Capitale de Juba II et ville natale d'Assia Djebar, Cherchell regorge de trésors archéologiques et culturels. Une richesse inestimable menacée par l'oubli et les affronts du temps, mais portée par des habitants amoureux de leur ville. Invités par le Musée national des antiquités, pour une quinzaine artistique à la mémoire d'Assia Djebar (du 2 au 16 avril), nous mettons les voiles sur l'antique Césarée. Voyage dans l'espace, le temps et les symboles...
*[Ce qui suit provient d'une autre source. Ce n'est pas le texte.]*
(** [is_legal_tech_company_opencorp(company)] of part 1, for the name
    [company.get('name', '')] of the registry record. *)
Definition is_legal_tech_company_opencorp (name : string) : bool :=
  let company_name := Py.lower name in
  let has_legal :=
    Py.any_in ["legal"; "law"; "lawyer"; "attorney"; "contract"] company_name in
  let has_tech :=
    Py.any_in ["ai"; "technology"; "tech"; "software"; "digital"; "automation"]
      company_name in
  has_legal && has_tech && (5 <? String.length company_name)%nat.

(** * Properties *)

(** ** Characters and text *)

Section text_facts.

Import Py.

Lemma lower_char_space c : is_space (lower_char c) = is_space c.
Proof. destruct c as [[] [] [] [] [] [] [] []]; reflexivity. Qed.

Lemma lower_char_word c : is_word (lower_char c) = is_word c.
Proof. destruct c as [[] [] [] [] [] [] [] []]; reflexivity. Qed.

Lemma lower_char_idem c : lower_char (lower_char c) = lower_char c.
Proof. destruct c as [[] [] [] [] [] [] [] []]; reflexivity. Qed.

Lemma lower_app a b : lower (a +:+ b) = lower a +:+ lower b.
Proof. unfold lower. induction a as [|c a IH]; simpl; [done|]. by rewrite IH. Qed.

Lemma lower_idem s : lower (lower s) = lower s.
Proof.
  unfold lower. induction s as [|c s IH]; simpl; [done|].
  by rewrite lower_char_idem, IH.
Qed.

Lemma str_filter_all p s : str_all p s = true → str_filter p s = s.
Proof.
  induction s as [|c s IH]; simpl; [done|].
  intros [Hc Hs]%andb_true_iff. rewrite Hc. by rewrite IH.
Qed.

Lemma str_all_filter p s : str_all p (str_filter p s) = true.
Proof.
  induction s as [|c s IH]; simpl; [done|].
  destruct (p c) eqn:Hc; simpl; [by rewrite Hc|done].
Qed.

Lemma str_all_map p f s :
  (∀ c, p (f c) = p c) → str_all p (str_map f s) = str_all p s.
Proof. intros Hf. induction s as [|c s IH]; simpl; [done|]. by rewrite Hf, IH. Qed.

Lemma str_all_lstrip p s : str_all p s = true → str_all p (lstrip s) = true.
Proof.
  induction s as [|c s IH]; simpl; [done|].
  intros H. destruct (is_space c); [|done].
  apply andb_true_iff in H as [_ H]. auto.
Qed.

Lemma str_all_rstrip p s : str_all p s = true → str_all p (rstrip s) = true.
Proof.
  induction s as [|c s IH]; simpl; [done|].
  intros [Hc Hs]%andb_true_iff. specialize (IH Hs).
  destruct (rstrip s) eqn:E.
  - destruct (is_space c); simpl; [done|]. by rewrite Hc.
  - simpl in *. by rewrite Hc, IH.
Qed.

Lemma str_all_collapse p s :
  p " "%char = true → str_all p s = true → str_all p (collapse_whitespace s) = true.
Proof.
  intros Hsp. induction s as [|c s IH]; simpl; [done|].
  intros [Hc Hs]%andb_true_iff. specialize (IH Hs).
  destruct (is_space c); [destruct (starts_with_space s)|]; simpl; try done.
  - by rewrite Hsp.
  - by rewrite Hc.
Qed.

(** Leading and trailing whitespace. *)

Lemma lstrip_starts s : starts_with_space (lstrip s) = false.
Proof.
  induction s as [|c s IH]; simpl; [done|].
  destruct (is_space c) eqn:E; [done|]. simpl. by rewrite E.
Qed.

Lemma lstrip_id s : starts_with_space s = false → lstrip s = s.
Proof. destruct s as [|c s]; simpl; [done|]. by intros ->. Qed.

Lemma rstrip_starts s : starts_with_space s = false → starts_with_space (rstrip s) = false.
Proof.
  destruct s as [|c s]; simpl; [done|]. intros Hc.
  destruct (rstrip s); simpl; by rewrite Hc.
Qed.

Lemma rstrip_ends s : ends_with_space (rstrip s) = false.
Proof.
  induction s as [|c s IH]; simpl; [done|].
  destruct (rstrip s) as [|d r] eqn:E.
  - destruct (is_space c) eqn:Hc; simpl; [done|]. by rewrite Hc.
  - simpl in *. done.
Qed.

Lemma rstrip_id s : ends_with_space s = false → rstrip s = s.
Proof.
  induction s as [|c s IH]; simpl; [done|].
  destruct s as [|d r].
  - intros ->. done.
  - intros H. rewrite (IH H). done.
Qed.

Lemma strip_id s :
  starts_with_space s = false → ends_with_space s = false → strip s = s.
Proof. intros H1 H2. unfold strip. rewrite (lstrip_id _ H1). by apply rstrip_id. Qed.

Lemma strip_starts s : starts_with_space (strip s) = false.
Proof. apply rstrip_starts, lstrip_starts. Qed.

Lemma strip_ends s : ends_with_space (strip s) = false.
Proof. apply rstrip_ends. Qed.

Lemma collapse_starts s :
  starts_with_space (collapse_whitespace s) = starts_with_space s.
Proof.
  induction s as [|c s IH]; simpl; [done|].
  destruct (is_space c) eqn:Hc; simpl; [|done].
  destruct (starts_with_space s) eqn:Hs; [by rewrite IH|done].
Qed.

Lemma ends_with_space_cons c t :
  t ≠ EmptyString → ends_with_space (String c t) = ends_with_space t.
Proof. by destruct t. Qed.

Lemma collapse_nonempty d r : collapse_whitespace (String d r) ≠ EmptyString.
Proof.
  revert d. induction r as [|e r IH]; intros d; simpl.
  - by destruct (is_space d).
  - destruct (is_space d); [destruct (is_space e) eqn:He|]; try done.
    specialize (IH e). simpl in IH. by rewrite He in IH.
Qed.

Lemma collapse_ends s :
  ends_with_space (collapse_whitespace s) = ends_with_space s.
Proof.
  induction s as [|c s IH]; [done|].
  destruct s as [|d r].
  - simpl. destruct (is_space c) eqn:Hc; simpl; by rewrite ?Hc.
  - rewrite (ends_with_space_cons c) by done. rewrite <- IH.
    pose proof (collapse_nonempty d r) as Hne.
    change (collapse_whitespace (String c (String d r))) with
      (if is_space c then
         if is_space d then collapse_whitespace (String d r)
         else String " " (collapse_whitespace (String d r))
       else String c (collapse_whitespace (String d r))).
    destruct (is_space c); [destruct (is_space d)|]; [done| |];
      by apply ends_with_space_cons.
Qed.

Lemma collapse_idem s :
  collapse_whitespace (collapse_whitespace s) = collapse_whitespace s.
Proof.
  induction s as [|c s IH]; simpl; [done|].
  destruct (is_space c) eqn:Hc.
  - destruct (starts_with_space s) eqn:Hs; [done|].
    simpl. rewrite collapse_starts, Hs. by rewrite IH.
  - simpl. by rewrite Hc, IH.
Qed.

Lemma is_plain_lower c : is_plain (lower_char c) = is_plain c.
Proof. unfold is_plain. by rewrite lower_char_word, lower_char_space. Qed.

Lemma is_lowered_lower c : is_lowered (lower_char c) = true.
Proof. unfold is_lowered. rewrite lower_char_idem. apply Ascii.eqb_refl. Qed.

Lemma lower_id s : str_all is_lowered s = true → lower s = s.
Proof.
  unfold lower. induction s as [|c s IH]; simpl; [done|].
  intros [Hc Hs]%andb_true_iff. apply Ascii.eqb_eq in Hc. by rewrite Hc, IH.
Qed.

Lemma str_all_lower_lowered s : str_all is_lowered (lower s) = true.
Proof.
  unfold lower. induction s as [|c s IH]; simpl; [done|].
  by rewrite is_lowered_lower, IH.
Qed.

Lemma str_all_strip p s : str_all p s = true → str_all p (strip s) = true.
Proof. intros H. by apply str_all_rstrip, str_all_lstrip. Qed.

End text_facts.


(** ** Name normalization *)

(** The text [normalize] has before punctuation is removed. *)
Lemma normalize_plain x :
  Py.str_all Py.is_plain x = true →
  normalize x = Py.collapse_whitespace (Py.strip (Py.lower x)).
Proof.
  intros Hx. unfold normalize, Py.remove_special.
  apply str_filter_all, str_all_collapse; [done|].
  apply str_all_strip. unfold Py.lower.
  by rewrite (str_all_map _ _ _ is_plain_lower).
Qed.

Lemma normalize_is_plain x : Py.str_all Py.is_plain (normalize x) = true.
Proof. apply str_all_filter. Qed.

(** A name without punctuation is normalized in one pass. *)
Lemma normalize_fixed x :
  Py.str_all Py.is_plain x = true → normalize (normalize x) = normalize x.
Proof.
  intros Hx. rewrite (normalize_plain x Hx).
  set (t := Py.collapse_whitespace (Py.strip (Py.lower x))).
  assert (Hplain : Py.str_all Py.is_plain t = true).
  { unfold t. rewrite <- (normalize_plain x Hx). apply normalize_is_plain. }
  assert (Hlow : Py.lower t = t).
  { unfold t. apply lower_id, str_all_collapse; [done|].
    apply str_all_strip, str_all_lower_lowered. }
  assert (Hstrip : Py.strip t = t).
  { apply strip_id; unfold t.
    - rewrite collapse_starts. apply strip_starts.
    - rewrite collapse_ends. apply strip_ends. }
  rewrite (normalize_plain t Hplain), Hlow, Hstrip.
  apply collapse_idem.
Qed.

(** C4, as the specification words it, fails: removing punctuation after
    stripping can leave a trailing blank, and a hyphen is deleted where a
    blank is kept. *)
Lemma normalize_not_idempotent :
  normalize (normalize "a -") ≠ normalize "a -"
  ∧ normalize "harvey-ai " ≠ normalize "Harvey AI".
Proof. split; vm_compute; discriminate. Qed.

(** C4 (amended): [normalize] is idempotent on every name without
    punctuation, and on every name a second pass reaches a fixed point;
    "Harvey AI" and "HARVEY AI" both normalize to "harvey ai", while
    "harvey-ai " normalizes to "harveyai". *)
Theorem normalize_idempotent_on_plain_names :
  (∀ x, Py.str_all Py.is_plain x = true → normalize (normalize x) = normalize x)
  ∧ (∀ x, normalize (normalize (normalize x)) = normalize (normalize x))
  ∧ normalize "Harvey AI" = "harvey ai"
  ∧ normalize "HARVEY AI" = "harvey ai"
  ∧ normalize "harvey-ai " = "harveyai".
Proof.
  split; [exact normalize_fixed|].
  split; [intros x; apply normalize_fixed, normalize_is_plain|].
  by vm_compute.
Qed.

Lemma normalize_idempotent_on_plain_names_witness :
  Py.str_all Py.is_plain "Harvey AI" = true
  ∧ normalize (normalize "Harvey AI") = normalize "Harvey AI".
Proof.
  split; [reflexivity|].
  apply (proj1 normalize_idempotent_on_plain_names "Harvey AI"). reflexivity.
Defined.

(** ** Deduplication *)

Lemma dedup_loop_first_occurrences seen earlier unique cs :
  (∀ k, (2 < String.length k)%nat → k ∈ seen ↔ k ∈ earlier) →
  dedup_loop seen unique cs = unique ++ first_occurrences earlier cs.
Proof.
  revert seen earlier unique.
  induction cs as [|c cs IH]; intros seen earlier unique Hinv; simpl.
  - by rewrite app_nil_r.
  - set (k := normalize (name c)).
    destruct (2 <? String.length k)%nat eqn:Hlen.
    + apply Nat.ltb_lt in Hlen.
      destruct (decide (k ∈ seen)) as [Hin|Hnin].
      * rewrite (bool_decide_eq_false_2 (k ∉ seen)) by auto.
        rewrite (bool_decide_eq_false_2 (k ∉ earlier)) by (rewrite <- Hinv; auto).
        simpl. apply IH. intros k' Hk'. rewrite elem_of_cons, <- Hinv by done.
        split; [auto|]. by intros [->|].
      * rewrite (bool_decide_eq_true_2 (k ∉ seen)) by done.
        rewrite (bool_decide_eq_true_2 (k ∉ earlier)) by (by rewrite <- Hinv).
        simpl. rewrite (IH ({[k]} ∪ seen) (k :: earlier)), <- app_assoc; [done|].
        intros k' Hk'.
        rewrite elem_of_cons, elem_of_union, elem_of_singleton, <- Hinv by done.
        done.
    + rewrite !andb_false_r. simpl. apply IH.
      intros k' Hk'. rewrite elem_of_cons, <- Hinv by done.
      split; [auto|]. intros [->|]; [|done].
      apply Nat.ltb_ge in Hlen. lia.
Qed.

Lemma first_occurrences_sublist earlier cs : sublist (first_occurrences earlier cs) cs.
Proof.
  revert earlier. induction cs as [|c cs IH]; intros earlier; simpl; [done|].
  destruct (_ && _); simpl.
  - by apply sublist_skip.
  - by apply sublist_cons.
Qed.

Lemma first_occurrences_fresh earlier cs c :
  c ∈ first_occurrences earlier cs →
  (dedup_key c ∉ earlier) ∧ (2 < String.length (dedup_key c))%nat.
Proof.
  revert earlier. induction cs as [|d cs IH]; intros earlier; simpl.
  - by intros ?%elem_of_nil.
  - rewrite elem_of_app. intros [Hc|Hc].
    + destruct (bool_decide _ && _) eqn:E; [|by apply elem_of_nil in Hc].
      apply list_elem_of_singleton in Hc as ->.
      apply andb_true_iff in E as [E1 E2].
      apply bool_decide_eq_true in E1. apply Nat.ltb_lt in E2. done.
    + apply IH in Hc as [Hc ?]. split; [|done].
      intros Hin. apply Hc. by right.
Qed.

Lemma first_occurrences_NoDup earlier cs :
  NoDup (dedup_key <$> first_occurrences earlier cs).
Proof.
  revert earlier. induction cs as [|d cs IH]; intros earlier; simpl.
  - constructor.
  - destruct (bool_decide _ && _); simpl; [|apply IH].
    constructor; [|apply IH].
    intros (c & Hk & Hc)%list_elem_of_fmap.
    apply first_occurrences_fresh in Hc as [Hc _].
    apply Hc. rewrite <- Hk. by left.
Qed.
Cité deux fois millénaire, Cherchell est un creuset de civilisations et de cultures qui s'offrent au visiteur dès le premier regard. Face à la place des Martyrs s'élève un bâtiment qui a toutes les apparences d'un temple grec ou romain. Etonné par la parfaite conservation de l'édifice, on se rapproche pour découvrir qu'il s'agit en fait de la mosquée Errahmane, anciennement cathédrale Saint-Vincent, érigée par les colons à l'aide de matériaux recueillis sur les ruines romaines omniprésentes dans la ville.
Ou comment plusieurs couches de l'histoire peuvent se sédimenter dans le même édifice... Il est, par ailleurs, impressionnant de voir des colonnes, des bas-reliefs et des stèles antiques joncher la place des Martyrs (antique forum de la ville). Sur cette vaste place identifiable par ses bellombras, arbres aux formes généreuses originaires d'Amérique latine, les habitants n'hésitent pas à recycler ces précieux vestiges en tables ou bancs publics improvisés. «Ici, on se frotte à l'antiquité dès notre enfance !», plaisante Hatem, jeune universitaire. La cité est entourée de vastes thermes, d'un amphithéâtre, d'un cirque, de nécropoles, d'aqueducs…
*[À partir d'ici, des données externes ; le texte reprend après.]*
(** X18. The requirer handles relation-broken as it handles
    relation-changed: for either event it emits config_changed when the
    databag validates and nothing when it does not. With a relation,
    its two properties answer a value exactly when the databag
    validates. With no relation at all, validation passes and
    config_changed is emitted, while both properties answer None. *)
Theorem requirer_events_and_properties (rel : option Requirer.Relation)
    (kind : Requirer.RelationEventKind) (event : nat) :
  Requirer.dispatch rel kind event =
    (if Requirer._validate_databag_from_relation rel
     then [Requirer.config_changed event] else []) ∧
  match rel with
  | Some _ =>
      (Requirer._validate_databag_from_relation rel = true ↔
       is_Some (Requirer.datacenter rel)) ∧
      (Requirer._validate_databag_from_relation rel = true ↔
       is_Some (Requirer.server_join_addresses rel))
  | None =>
      Requirer._validate_databag_from_relation rel = true ∧
      Requirer.datacenter rel = None ∧
      Requirer.server_join_addresses rel = None
  end.
Proof.
  split.
  - unfold Requirer.dispatch, Requirer.observers.
    cbn [flat_map fst snd Requirer.call]. unfold Requirer._on_relation_changed.
    destruct kind; cbn [Requirer.kind_eqb app];
      destruct (Requirer._validate_databag_from_relation rel); reflexivity.
  - destruct rel as [rel|]; [|repeat split].
    unfold Requirer._validate_databag_from_relation, Requirer.datacenter,
      Requirer.server_join_addresses, Requirer._get_app_databag_from_relation.
    destruct (new_ConsulConfigProviderAppData (Requirer.rel_app_data rel))
      as [data|].
    + unfold model_dump. split; (split; [intros _ | reflexivity]).
      * rewrite lookup_insert_eq. by eexists.
      * rewrite lookup_insert_ne by done. rewrite lookup_singleton_eq. by eexists.
    + split; (split; [discriminate | rewrite lookup_empty; by intros [? ?]]).
Qed.

End RequirerProperties.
De plus, à l'occasion de constructions, de nouveaux vestiges sont très souvent découverts. Si la cité d'Eldorado où il suffisait de se pencher pour trouver de l'or est restée une légende d'orpailleurs, l'Eldorado de l'archéologue existe bel et bien. Il se situe à 90 km à l'ouest d'Alger, dans cette belle ville portuaire. Ces sites archéologiques sont malheureusement laissés en l'état en attente de fouilles approfondies ou d'une mise en valeur. Entourés de simples barrières, ils ne sont protégés ni de la dégradation naturelle ni des actes de vandalisme.
Mais qu'on ne s'y trompe pas, les Cherchellois tiennent vraiment à ce patrimoine qui témoigne du prestigieux passé de cette métropole qui fut capitale de la Maurétanie Césarienne (voir encadré) sous le règne du très érudit roi numide Juba II. «Il y a danger réel que les traces se perdent inexorablement à jamais, beaucoup ont déjà été détruits. Ce sera la disparition de la cité, de son âme ! Qui en témoignera ? Chercher Cherchell avant son extinction définitive est un chant d'amour et un cri d'alarme, un désir ardent d'alerter les consciences et susciter les initiatives pour la défense de ce patrimoine inestimable», écrit Kamal Bouchama, ancien ministre et diplomate natif de la ville, dans son bel ouvrage intitulé De Iol à Caesarea à…
Cherchell (Mille-feuilles, Alger, 2008). Un récent événement est venu prouver encore une fois l'attachement des Cherchellois à leur patrimoine, mais aussi le danger qui le guette. En novembre 2014, la destruction d'une partie de la belle «fontaine romaine» qui orne la grande place avait soulevé une vive indignation des citoyens. Un individu, qui sera déclaré mentalement irresponsable après enquête, avait attaqué pour la deuxième fois les masques monumentaux qui décorent cette fontaine.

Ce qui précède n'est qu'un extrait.